### INSTRUCTIONS TO FOLLOW
The reply to the records below should contain exactly the lines from the line with "- destruct (rposition" through the line with "pose proof (rposition_None", and nothing besides.

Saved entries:
Lemma edges_blank kept place i k :
  kept !! i = Some k → ¬ ((edges kept place).1 ≤ i < (edges kept place).2) → blank (kl_line k) = true.
Proof.
  unfold edges. cbv zeta. simpl. intros Hk Hout. destruct (blank (kl_line k)) eqn:Hb; [done|]. exfalso.
  set (first := default (length kept) _) in *.
  assert (first ≤ i) as Hfirst.
  { unfold first. destruct (position _ kept) as [j|] eqn:Hp; simpl.
    - apply position_Some in Hp as [_ Hlt]. destruct (decide (i < j)) as [Hij|]; [|lia].
      specialize (Hlt i k Hij Hk). by rewrite Hb in Hlt.
    - pose proof (position_None _ _ Hp k (list_elem_of_lookup_2 _ _ _ Hk)) as Hn. simpl in Hn. by rewrite Hb in Hn. }
  pose proof (lookup_lt_Some _ _ _ Hk) as Hlen. apply Hout. split; [done|]. apply Nat.max_lt_iff. left. clear Hout.
  destruct place.
  - destruct (rposition _ kept) as [l|] eqn:Hp.
    + apply rposition_Some in Hp as [_ Hlt]. destruct (decide (l < i)) as [Hli|]; [|lia].
      specialize (Hlt i k Hli Hk). by rewrite Hb in Hlt.
    + pose proof (rposition_None _ _ Hp k (list_elem_of_lookup_2 _ _ _ Hk)) as Hn. simpl in Hn. by rewrite Hb in Hn.
  - by apply last_dropped_blank with (k := k).
  - by apply last_dropped_blank with (k := k).
  - by apply last_dropped_blank with (k := k).
Qed.

(** ** Characters *)

Lemma split_go_chars sep t : ∀ skip cur p c,
  p ∈ split_go sep skip cur t → c ∈ p → c ∈ cur ∨ c ∈ t.
Proof.
  induction t as [|d t IH]; intros skip cur p c Hp Hc; simpl in Hp.
  { apply list_elem_of_singleton in Hp as ->. left. rewrite list_elem_of_In, <- in_rev, <- list_elem_of_In in Hc. done. }
  destruct skip as [|k]; [|destruct (IH _ _ _ _ Hp Hc); [by left|right; set_solver]].
  destruct (starts_with sep (d :: t)).
  - apply elem_of_cons in Hp as [->|Hp].
    + left. rewrite list_elem_of_In, <- in_rev, <- list_elem_of_In in Hc. done.
    + destruct (IH _ _ _ _ Hp Hc) as [Hn|]; [by apply not_elem_of_nil in Hn|right; set_solver].
  - destruct (IH _ _ _ _ Hp Hc); set_solver.
Qed.
Definition Entry_title (e : Entry) (field : string) (title : text) : res SchemaError unit :=
  match e with EntrySectioned => entered_title field title | EntryLegacy => entered_line field title end.
Definition Entry_form (e : Entry) (t : text) : DescriptionForm :=
  match e, bool_decide (t = []) with EntrySectioned, false => FormSectioned | _, _ => FormLegacy end.
Definition Entry_description (e : Entry) (t : text) : res SchemaError unit :=
  match e with
  | EntrySectioned => map_ok (λ _, tt) (Description_entered t)
  | EntryLegacy => entered_text "description" t
  end.

Definition EntryPolicy_entry (p : EntryPolicy) (sections_given : bool) : Entry :=
  match p, sections_given with
  | PolicySectioned, _ | PolicySectionedOrLegacy, true => EntrySectioned
  | PolicySectionedOrLegacy, false => EntryLegacy
  end.

(** * Composing *)

Definition linked (shape : Shape) (i : text) : text :=
  match shape, BARE i with
  | Listing, true =>
      let shown := trim_scheme i in
      let shown := default shown (strip_prefix (tx "www.") shown) in
      tx "[" ++ shown ++ tx "](" ++ i ++ tx ")"
  | _, _ => i
  end.

(** A section given as prose: left out when it normalises to nothing. *)
Definition paragraph (rule : PartRule) (t : option text) : res SchemaError (option text) :=
  match t with
  | None => Ok None
  | Some raw =>
      let? normal := or_panic (board_text.text_ is_alphanumeric raw) in
      if decide (normal = []) then Ok None
      else shaped_lines rule normal ;? Ok (Some normal)
  end.

Fixpoint listed_from (rule : PartRule) (prefix : text) (index : nat) (items : list text)
    : res SchemaError (list text) :=
  match items with
  | [] => Ok []
  | raw :: items' =>
      let i := board_text.line raw in
      ensure (negb (bool_decide (i = [])) && negb (char_in NL i)) (at_index (pr_field rule) index) ;?
      let? rest := listed_from rule prefix (S index) items' in
      Ok ((prefix ++ linked (pr_shape rule) i) :: rest)
  end.
Definition listed (rule : PartRule) (prefix : text) (items : option (list text))
    : res SchemaError (option text) :=
  match items with
  | None | Some [] => Ok None
  | Some items => map_ok (λ ls, Some (join [NL] ls)) (listed_from rule prefix 0 items)
  end.

(** The description the sections given make. *)
Definition compose (goal why : option text) (done_when links : option (list text))
    : res SchemaError text :=
  let? goal := paragraph PART_GOAL goal in
  let? why := paragraph PART_WHY why in
  let? done_when := listed PART_DONE_WHEN OPEN done_when in
  let? links := listed PART_LINKS ITEM links in
  let t := assemble (omap (λ rb : PartRule * option text, (pr_heading rb.1,.) <$> rb.2)
                      (zip PARTS [goal; why; done_when; links])) in
  ensure (negb (bool_decide (t = []))) (pr_field PART_GOAL) ;?
  Ok t.

Definition subtitle (d : Description) : text := join [SP] (split_lines (de_goal d)).

End description.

### RESPONSE AREA
  - destruct (rposition _ kept) as [l|] eqn:Hp.
    + apply rposition_Some in Hp as [_ Hlt]. destruct (decide (l < i)) as [Hli|]; [|lia].
      specialize (Hlt i k Hli Hk). by rewrite Hb in Hlt.
    + pose proof (rposition_None _ _ Hp k (list_elem_of_lookup_2 _ _ _ Hk)) as Hn. simpl in Hn. by rewrite Hb in Hn.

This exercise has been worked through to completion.